(** [guess_encoding(file_chunk)] *)
Definition guess_encoding (rt : runtime) (file_chunk : bytes) : string * Q :=
  let result := chardet_detect rt file_chunk in
  (match fst result with
   | Some encoding => if String.eqb encoding "" then "utf-8" else encoding
   | None => "utf-8"
   end,
   snd result).

(** [guess_mime_type(file_chunk)] *)
Definition guess_mime_type (rt : runtime) (file_chunk : bytes) : option string :=
  match filetype_guess rt file_chunk with
  | Ok kind => kind
  | Raise _ => None
  end.

(** [byte < 9 or (13 < byte < 32)] *)
Definition non_printable_byte (byte : Byte.byte) : bool :=
  let n := Byte.to_N byte in
  ((n <? 9) || ((13 <? n) && (n <? 32)))%N.

(** [sum(... for byte in file_chunk)] *)
Definition non_printable (file_chunk : bytes) : nat :=
  length (List.filter non_printable_byte file_chunk).

Definition contains_nul (file_chunk : bytes) : bool :=
  existsb (fun byte => Byte.eqb byte Byte.x00) file_chunk.

(** [looks_binary(file_chunk)].  The quotient and the bound are the exact
    rationals; Python evaluates both in binary64 (see [looks_binary_float]
    below). *)
Definition looks_binary (file_chunk : bytes) : bool :=
  if contains_nul file_chunk then true
  else
    let ratio :=
      Z.of_nat (non_printable file_chunk)
      # Pos.of_nat (Nat.max (length file_chunk) 1) in
    negb (Qle_bool ratio MAX_BINARY_RATIO).

(** [validate(file_chunk)]; the logger only observes. *)
Definition validate (rt : runtime) (file_chunk : bytes) : result bool :=
  let mime_type := guess_mime_type rt file_chunk in
  let rejected_by_mime :=
    match mime_type with
    | Some m =>
        if String.eqb m "" then false
        else
          let is_text_mime :=
            startswith m "text/" || str_in m TEXTUAL_APPLICATION_MIMES in
          negb is_text_mime
    | None => false
    end in
  if rejected_by_mime then Ok false
  else if looks_binary file_chunk then Ok false
  else
    let encoding := fst (guess_encoding rt file_chunk) in
    try_except
      (_ ← bytes_decode rt file_chunk encoding; Ok true)
      (fun e => match e with
                | UnicodeDecodeError => Some (Ok false)
                | _ => None
                end).

(** [get_content(file_bytes)] *)
Definition get_content (rt : runtime) (file_bytes : bytes) : result text :=
  let encoding := fst (guess_encoding rt (take 1024 file_bytes)) in
  try_except
    (bytes_decode rt file_bytes encoding)
    (fun e => match e with
              | UnicodeDecodeError => Some (Ok (decode_utf8_replace file_bytes))
              | _ => None
              end).

(** *** The ratio test in binary64

    The same comparison as Python runs it: both integers become binary64
    values, the division is the correctly rounded one, and [0.30] is the
    binary64 value nearest to three tenths. *)
Import PrimFloat.

Definition exceeds_ratio_float (count size : Z) : bool :=
  PrimFloat.ltb 0x1.3333333333333p-2%float
    (PrimFloat.div (PrimFloat.of_uint63 (Uint63.of_Z count))
       (PrimFloat.of_uint63 (Uint63.of_Z (Z.max size 1)))).

Definition looks_binary_float (file_chunk : bytes) : bool :=
  if contains_nul file_chunk then true
  else exceeds_ratio_float (Z.of_nat (non_printable file_chunk))
         (Z.of_nat (length file_chunk)).

(** The [n] integers from [start] on. *)
Fixpoint range_from (start : Z) (n : nat) : list Z :=
  match n with
  | O => []
  | S k => start :: range_from (start + 1) k
  end.

(** The exact comparison, on integers. *)
Definition exceeds_ratio_exact (count size : Z) : bool :=
  (30 * Z.max size 1 <? 100 * count)%Z.

(** Do the two comparisons agree for every size up to [n] and every count up
    to the size? *)
Definition ratio_tests_agree_up_to (n : nat) : bool :=
  forallb
    (fun size =>
       forallb
         (fun count =>
            Bool.eqb (exceeds_ratio_float count size)
              (exceeds_ratio_exact count size))
         (range_from 0 (S (Z.to_nat size))))
    (range_from 0 (S n)).

End DefaultReader.

(** ** merger/merger_cli.py *)

Module MergerCli.

(** The parsed command line.  [install] and [input_dir] are paths or [None];
    a path is always true in a condition, the empty string is not. *)
Record arguments := Args {
  input_dir : option string;
  output_path : string;
  install : option string;
  uninstall : option string;
  list_installed : bool;
  ignore : list string;
  merger_ignore : string;
  no_tree : bool
}.

(** What [main] writes to the log. *)
Inductive log_event :=
| InfoParserRegistered
| ErrorCouldNotInstall (e : exn)
| InfoNoParsersInstalled
| InfoUninstalled (module_name ext : string)
| ErrorFailedToUninstallFrom (module_name ext : string) (e : exn)
| ErrorFailedToUninstall (ext : string) (e : exn)
| ErrorNoParserFound (ext : string)
| InfoNoCustomParsers
| InfoInstalledParsers
| InfoInstalledLine (module_name : string) (extensions : list string)
| InfoFoundIgnoreFile
| InfoSaved (output_path : string).

(** How [main] ends: it returns, [parser.error] exits with status 2, or an
    exception escapes. *)
Inductive ending :=
| Returned
| SystemExit (status : Z)
| Escaped (e : exn).

Section Main.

# # #

From the records above, return each line that includes "PrimFloat".

**Answer space:**
Import PrimFloat.
  PrimFloat.ltb 0x1.3333333333333p-2%float
    (PrimFloat.div (PrimFloat.of_uint63 (Uint63.of_Z count))
       (PrimFloat.of_uint63 (Uint63.of_Z (Z.max size 1)))).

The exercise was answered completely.